Anyway, this slow down wasn't down to the server as the network throughput was minimal (did you know that when netbooting a Mac the server will pump out 110MB, not bits, actual BYTES per second over a gigabit connection), RAM was fine, processors were fine. SSHing in to the client, that was fine too. I'm thinking it might be something to do with out network set-up. As a result, I've ordered 2 books on networking to try and learn something!
The Web Tech made Moodle backup to a NAS box. This is the only good thing about Moodle - the fact it backs up.
It's that time of year where we need to spend our remaining budgets. I compared my version of the accounts to The Big Bosses version. He's spent £6,000 of my cash somewhere, so now I only have £15,000 left to play with, £2k of which has gone on some XServe RAID drive modules which are turning in to rocking horse poo to find. After doing some sums and re-jigging our drives we will have 9500GB of storage for staff and students. They don't produce even half that yet, but it's futureproofing. Eventually we will need to up backup space but I don't anticipate that for well over a year.
It's also been decided that we're going to buy 2 laptop trolley things each with 15 MacBooks on on a shoestring budget - 30 laptops and 2 trolleys for £12,000? It's going to be tight if not impossible. I have a consultant working on his most competitive quote for this.....
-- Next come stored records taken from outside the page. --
(** The function is its four lookups in order: the first exception ends
    it, and the dictionary is returned only after the fourth lookup. *)
Lemma get_current_configuration_values_lookups (major : Z) (path : string)
    (w : World) (content : FileContent) (parser : Parser py2) :
  filesystem w !! path = Some content ->
  ci_tools.read_file py2 (_get_config_parser py2 major) content = Ok parser ->
  fst (get_current_configuration_values py2 major path w)
  = (name ← _get_value py2 major parser "package" "name";
     version ← _get_value py2 major parser "package" "version";
     description ← _get_value py2 major parser "package" "description";
     homepage ← _get_value py2 major parser "package" "homepage";
     Ok (<["homepage" := homepage]>
           (<["description" := description]>
              (<["version" := version]> (<["name" := name]> ∅))))).
Proof.
  intros Hfile Hread. unfold get_current_configuration_values, with_.
  rewrite until_yield_read_configuration, Hfile, Hread.
  unfold mbind, M_mbind, M_bind, lift, result_mbind, result_bind.
  destruct (_get_value py2 major parser "package" "name"); [|reflexivity].
  destruct (_get_value py2 major parser "package" "version"); [|reflexivity].
  destruct (_get_value py2 major parser "package" "description"); [|reflexivity].
  destruct (_get_value py2 major parser "package" "homepage"); reflexivity.
Qed.

(** A quoted value without interpolation marks, defined by a section other
    than [DEFAULT], is returned without its quotes. *)
Lemma _get_value_defined (major : Z) (parser : ConfigParser)
    (section key value : string) (sec : gmap string string) :
  3 <= major ->
  section <> EmptyString ->
  section <> DEFAULTSECT ->
  _sections parser !! section = Some sec ->
  sec !! optionxform key = Some value ->
  Str.mem "$" value = false ->
  Str.mem "%" value = false ->
  _get_value py2 major (Modern parser) section key = Ok (Str.strip QUOTE value).
Proof.
  intros Hmajor Hempty Hdefault Hsec Hkey Hdollar Hpercent.
  apply _get_value_strip.
  rewrite (retrieve_defined py2 major parser section key value sec Hmajor Hsec).
  - apply before_get_plain; assumption.
  - apply lookup_union_Some_l, Hkey.
  - apply (has_option_section parser section key sec); try assumption.
    rewrite Hkey. eauto.
Qed.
....which leads me on to my next project of finally implementing some sort of decent wireless networking. I have a guy sending me info on a patented super duper way of doing it, which is installed in a nearby school, so I might go and visit them one day to see how they are getting on. This will cost a fair whack of money - at least £8,000 to get started and around £25,000 to cover the whoooole school.
That's about it for now. Until I start re-doing the Media Studies edit machines to make them actually useable!